Logically, one would think that all of the net income of the company was income from work, since it all stemmed from McAlary’s efforts in selling real estate (and to a slight degree, from managing his sales agents).

But the IRS and the Tax Court totally missed the point. First, the IRS decided that less than half of McAlary’s income, only $100,755, was earned income. It came to this figure by multiplying what it guessed should be McLary’s hourly wage times the number of hours he worked. The Tax Court adjusted that down to $83,200 by making up a slightly lower average hourly wage.

Imagine if such a rule applied to ordinary wage earners. “So you were paid $75,000,” the IRS might say, “but you claim you were only worth half that much. Well, you have a point, but we’d say you were worth $50,000.”

By engaging in such fictions, the IRS and the Tax Court go to absurd lengths to give Subchapter S owners a tax break — just not as absurd as the numbers that many of the owners make up.

Medicare Tax Reform Was Missed Opportunity to Close Loophole

Two famous politicians have gained notoriety for low-balling their work income from Subchapter S corporations. The first was former Senator John Edwards, who actually claimed that his name was an asset, and that this asset (rather than his labor) was generating most of the income from his one-man law firm. The second was former House Speaker Newt Gingrich, whose tax returns released during the 2012 Republican primary demonstrated that he, too, took advantage of this dicey tax dodge.
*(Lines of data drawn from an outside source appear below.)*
(* ===== verification/Types.v ===== *)
(** The data of [c/include/raft/raft.h]: limits, enumerations and structs.

    An array with its element count ([x\[N\]], [x_count]) is the list of its
    live elements when the code never reads past the count; [log], which it
    does read past the count, is the whole array next to [log_count].  The
    flags the code only tests for zero ([granted], [success], [running], ...)
    are booleans; the other [int]s are [Z] and the [size_t]s are [nat]. *)
From S2P Require Import Prelude CString.

Definition RAFT_MAX_NODES : nat := 8.
Definition RAFT_MAX_PEERS : nat := RAFT_MAX_NODES - 1.
Definition RAFT_MAX_ID : nat := 16.
Definition RAFT_MAX_LOG : nat := 128.
Definition RAFT_MAX_QUEUE : nat := 256.
Definition RAFT_MAX_BATCH : nat := 16.
Definition RAFT_MAX_OP : nat := 32.
Definition RAFT_MAX_KEY : nat := 64.
Definition RAFT_MAX_VALUE : nat := 128.
Definition RAFT_MAX_SNAPSHOT_SIZE : nat := 4096.

Inductive raft_role_t : Type :=
| RAFT_ROLE_FOLLOWER
| RAFT_ROLE_CANDIDATE
| RAFT_ROLE_LEADER.

Inductive raft_membership_state_t : Type :=
| RAFT_MEMBERSHIP_STABLE
| RAFT_MEMBERSHIP_JOINT_PENDING
| RAFT_MEMBERSHIP_JOINT
| RAFT_MEMBERSHIP_FINALIZING.

Inductive raft_message_kind_t : Type :=
| RAFT_MSG_REQUEST_VOTE
| RAFT_MSG_REQUEST_VOTE_RESPONSE
| RAFT_MSG_APPEND_ENTRIES
| RAFT_MSG_APPEND_ENTRIES_RESPONSE.

#[export] Instance raft_role_eq_dec : EqDecision raft_role_t.
Proof. solve_decision. Defined.
#[export] Instance raft_membership_state_eq_dec : EqDecision raft_membership_state_t.
Proof. solve_decision. Defined.
#[export] Instance raft_message_kind_eq_dec : EqDecision raft_message_kind_t.
Proof. solve_decision. Defined.

Record raft_command_t : Type := mkCommand {
  op : string;
  key : string;
  value : string;
}.

Record raft_log_entry_t : Type := mkEntry {
  entry_index : Z;
  entry_term : Z;
  entry_leader_id : string;
  entry_command : raft_command_t;
}.

Record raft_message_t : Type := mkMessage {
  kind : raft_message_kind_t;
  msg_term : Z;
  source : string;
  target : string;
  granted : bool;
  success : bool;
  prev_log_index : Z;
  prev_log_term : Z;
  prev_log_leader_id : string;
  leader_commit : Z;
  msg_match_index : Z;
  last_log_index : Z;
  last_log_term : Z;
  entries : list raft_log_entry_t;
}.

#[export] Instance raft_command_eq_dec : EqDecision raft_command_t.
Proof. solve_decision. Defined.
#[export] Instance raft_log_entry_eq_dec : EqDecision raft_log_entry_t.
Proof. solve_decision. Defined.
#[export] Instance raft_message_eq_dec : EqDecision raft_message_t.
Proof. solve_decision. Defined.

(** The result of [memset(&x, 0, sizeof(x))]. *)
Definition zero_command : raft_command_t := mkCommand "" "" "".
Definition zero_entry : raft_log_entry_t := mkEntry 0 0 "" zero_command.
Definition zero_message (k : raft_message_kind_t) : raft_message_t :=
  mkMessage k 0 "" "" false false 0 0 "" 0 0 0 0 [].

#[export] Instance raft_message_eta : Eta raft_message_t := λ m,
  mkMessage (kind m) (msg_term m) (source m) (target m) (granted m) (success m)
    (prev_log_index m) (prev_log_term m) (prev_log_leader_id m) (leader_commit m)
    (msg_match_index m) (last_log_index m) (last_log_term m) (entries m).

(** The application callbacks; a [NULL] pointer is [None].  [user] is the state
    the [void *user] pointer designates; [snapshot] is given the size of the
    buffer and returns the bytes it wrote into it. *)
Record raft_application_t (U : Type) : Type := mkApplication {
  apply : option (U → raft_command_t → U);
  reload : option (U → U);
  snapshot : option (U → nat → string);
  restore_snapshot : option (U → string → U);
  user : U;
}.
Arguments mkApplication {U}.
Arguments apply {U}.
Arguments reload {U}.
Arguments snapshot {U}.
Arguments restore_snapshot {U}.
Arguments user {U}.

#[export] Instance raft_application_eta U : Eta (raft_application_t U) := λ a,
  mkApplication (apply a) (reload a) (snapshot a) (restore_snapshot a) (user a).

(** The pluggable transport: a table of operations on a context [T]. *)
Record raft_transport_t (T : Type) : Type := mkTransport {
  send : T → raft_message_t → T * Z;
  recv : T → nat → T * list raft_message_t;
  submit_command : T → raft_command_t → T * Z;
  recv_commands : T → nat → T * list raft_command_t;
  set_enabled : option (T → bool → T);
}.
Arguments mkTransport {T}.
Arguments send {T}.
Arguments recv {T}.
Arguments submit_command {T}.
Arguments recv_commands {T}.
Arguments set_enabled {T}.

(** [snapshot_buf] holds the first [snapshot_buf_size] bytes of the buffer. *)
Record raft_file_storage_t : Type := mkStorage {
  storage_node_id : string;
  root_dir : string;
  snapshot_buf : string;
}.

#[export] Instance raft_file_storage_eta : Eta raft_file_storage_t := λ s,
  mkStorage (storage_node_id s) (root_dir s) (snapshot_buf s).

Record raft_node_config_t : Type := mkConfig {
  node_id : string;
  peers : list string;
  initial_members : list string;
  learner : bool;
  election_timeout_ms : Z;
  heartbeat_interval_ms : Z;
}.

#[export] Instance raft_node_config_eta : Eta raft_node_config_t := λ c,
  mkConfig (node_id c) (peers c) (initial_members c) (learner c)
    (election_timeout_ms c) (heartbeat_interval_ms c).

Record raft_cluster_configuration_t : Type := mkClusterConfig {
  old_members : list string;
  new_members : list string;
  config_index : Z;
}.

Definition zero_configuration : raft_cluster_configuration_t := mkClusterConfig [] [] 0.

#[export] Instance raft_cluster_configuration_eq_dec : EqDecision raft_cluster_configuration_t.
Proof. solve_decision. Defined.

(** [struct raft_node], without the back pointer to the cluster, the shared
    clock and the transport context, which the operations take as arguments.
    [machine_state] is the [state] of the embedded rxnet machine. *)
Record raft_node_t (U : Type) : Type := mkNode {
  config : raft_node_config_t;
  storage : raft_file_storage_t;
  application : raft_application_t U;
  machine_state : raft_role_t;
  current_term : Z;
  voted_for : string;
  log : list raft_log_entry_t;
  log_count : nat;
  snapshot_last_included_index : Z;
  snapshot_last_included_term : Z;
  commit_index : Z;
  last_applied : Z;
  leader_id : string;
  compaction_threshold : Z;
  running : bool;
  config_state : raft_cluster_configuration_t;
  membership_state : raft_membership_state_t;
  requested_membership : list string;
  requested_membership_pending : bool;
  joint_config_index : Z;
  final_config_index : Z;
  votes_received : list string;
  next_index : list Z;
  match_index : list Z;
  outbox : list raft_message_t;
  pending_append_entries : list raft_message_t;
  pending_vote_requests : list raft_message_t;
  pending_votes : list raft_message_t;
  persist_dirty : bool;
  election_deadline_ms : Z;
  heartbeat_deadline_ms : Z;
}.
Arguments mkNode {U}.
Arguments config {U}.
Arguments storage {U}.
Arguments application {U}.
Arguments machine_state {U}.
Arguments current_term {U}.
Arguments voted_for {U}.
Arguments log {U}.
Arguments log_count {U}.
Arguments snapshot_last_included_index {U}.
Arguments snapshot_last_included_term {U}.
Arguments commit_index {U}.
Arguments last_applied {U}.
Arguments leader_id {U}.
Arguments compaction_threshold {U}.
Arguments running {U}.
Arguments config_state {U}.
Arguments membership_state {U}.
Arguments requested_membership {U}.
Arguments requested_membership_pending {U}.
Arguments joint_config_index {U}.
Arguments final_config_index {U}.
Arguments votes_received {U}.
Arguments next_index {U}.
Arguments match_index {U}.
Arguments outbox {U}.
Arguments pending_append_entries {U}.
Arguments pending_vote_requests {U}.
Arguments pending_votes {U}.
Arguments persist_dirty {U}.
Arguments election_deadline_ms {U}.
Arguments heartbeat_deadline_ms {U}.

#[export] Instance raft_node_eta U : Eta (raft_node_t U) := λ n,
  mkNode (config n) (storage n) (application n) (machine_state n) (current_term n)
    (voted_for n) (log n) (log_count n) (snapshot_last_included_index n)
    (snapshot_last_included_term n) (commit_index n) (last_applied n) (leader_id n)
    (compaction_threshold n) (running n) (config_state n) (membership_state n)
    (requested_membership n) (requested_membership_pending n) (joint_config_index n)
    (final_config_index n) (votes_received n) (next_index n) (match_index n) (outbox n)
    (pending_append_entries n) (pending_vote_requests n) (pending_votes n)
    (persist_dirty n) (election_deadline_ms n) (heartbeat_deadline_ms n).

(** The usual identifiers: what fits an id array and survives the text files. *)
Definition valid_id (s : string) : bool :=
  is_word s && (String.length s <? RAFT_MAX_ID)%nat && negb (streq s "-").

Lemma valid_id_strncpy s : valid_id s = true → strncpy RAFT_MAX_ID s = s.
Proof. unfold valid_id. intros H. bools. by apply strncpy_fits. Qed.

Lemma valid_id_nonempty s : valid_id s = true → s ≠ "".
Proof. unfold valid_id, is_word. intros H. bools. by apply streq_false. Qed.

#[export] Hint Resolve valid_id_strncpy valid_id_nonempty : raft.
In 2009, as members of Congress considered revenue-raising proposals to pay for health care reform, they eventually looked at an idea from Citizens for Tax Justice to reform the Medicare tax. We proposed that the Medicare tax, which was a flat-rate tax on wages, should have a higher rate for higher-income workers and that Congress create a matching Medicare tax applying to investment income (excluding retirement income) for people above a certain income threshold.
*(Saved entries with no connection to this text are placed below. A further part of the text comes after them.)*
(* ===== verification/StorageFacts.v ===== *)
(** Properties of the file storage: what a save writes a load reads back, and
    what a crash during a save leaves behind. *)
From S2P Require Import Prelude CString Types NodeLog Handlers Samples Storage.

(** ** Paths *)

Lemma node_dir_length s : (String.length (storage_node_dir s) ≤ 511)%nat.
Proof. unfold storage_node_dir, snprintf. apply str_take_length. Qed.

(** The paths are never truncated, so they are the directory and a file name. *)
Lemma path_exact s f :
  (String.length f ≤ 80)%nat →
  (snprintf 600 (storage_node_dir s +:+ f)).1 = storage_node_dir s +:+ f.
Proof.
  intros Hf. unfold snprintf. cbn [fst]. apply str_take_all. rewrite str_app_length.
  pose proof (node_dir_length s). lia.
Qed.

Lemma tmp_path_exact s f :
  (String.length f ≤ 80)%nat →
  (snprintf 600 ((storage_node_dir s +:+ f) +:+ ".tmp")).1 = storage_node_dir s +:+ (f +:+ ".tmp").
Proof.
  intros Hf. rewrite <- str_app_assoc. unfold snprintf. cbn [fst]. apply str_take_all.
  rewrite !str_app_length. simpl. pose proof (node_dir_length s). lia.
Qed.

Lemma meta_path_eq s : storage_meta_path s = storage_node_dir s +:+ "/meta.txt".
Proof. apply path_exact. simpl. lia. Qed.
Lemma log_path_eq s : storage_log_path s = storage_node_dir s +:+ "/log.txt".
Proof. apply path_exact. simpl. lia. Qed.
Lemma snapshot_path_eq s : storage_snapshot_path s = storage_node_dir s +:+ "/snapshot.bin".
Proof. apply path_exact. simpl. lia. Qed.

(** The temporary file of a path. *)
Definition tmp_of (path : string) : string := (snprintf 600 (path +:+ ".tmp")).1.

Lemma meta_tmp_eq s : tmp_of (storage_meta_path s) = storage_node_dir s +:+ "/meta.txt.tmp".
Proof. unfold tmp_of. rewrite meta_path_eq. apply tmp_path_exact. simpl. lia. Qed.
Lemma log_tmp_eq s : tmp_of (storage_log_path s) = storage_node_dir s +:+ "/log.txt.tmp".
Proof. unfold tmp_of. rewrite log_path_eq. apply tmp_path_exact. simpl. lia. Qed.
Lemma snapshot_tmp_eq s : tmp_of (storage_snapshot_path s) = storage_node_dir s +:+ "/snapshot.bin.tmp".
Proof. unfold tmp_of. rewrite snapshot_path_eq. apply tmp_path_exact. simpl. lia. Qed.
We assumed that if our proposal was adopted, then what was called the “John Edward Loophole” (and later called the “Newt Gingrich Loophole”) would be closed. Essentially all income over a certain threshold (not counting retirement income) would be subject to the Medicare tax one way or the other. Most of the disputes between the IRS and S corporation owners over how much of their income constitutes compensation would become unnecessary.

But Congress had other ideas. Although the health care law as enacted did include most of our proposal, an exception was made for “active income” of S corporations that the owners do not characterize as compensation for work.

This has created a strange situation in which wages and salary are subject to the Medicare tax and even most investment income (capital gains, dividends, interest, royalties, rents, to the extent they make up a taxpayer’s income in excess of $250,000 for married couples and $200,000 for singles) is, effectively, subject to the same tax. But “active income” that can be characterized as not wages and salary still escapes the tax, and thus taxpayers like McAlary still have an incentive to mischaracterize this income.

The most obvious and simplest solution would be for Congress to simply apply the Medicare tax to all “active income” of S corporations.

Some lawmakers have proposed a more limited solution that is overly complicated but which would at least solve part of the problem. Such legislation was first introduced as part of a tax “extenders” bill in 2010 (in order to offset some of the cost of those tax breaks) and a version has been introduced this year by Congressman Charlie Rangel. This legislation would address situations in which an S corporation provides a service and generates most of its profits based on the reputation or skills of three or fewer people. If this rule had been in place, Edwards and Gingrich probably would not have been able to avoid their Medicare taxes. But it might have left the courts to deal with cases like McAlary’s (because his business arguably relied on the skills and reputation of more than three people).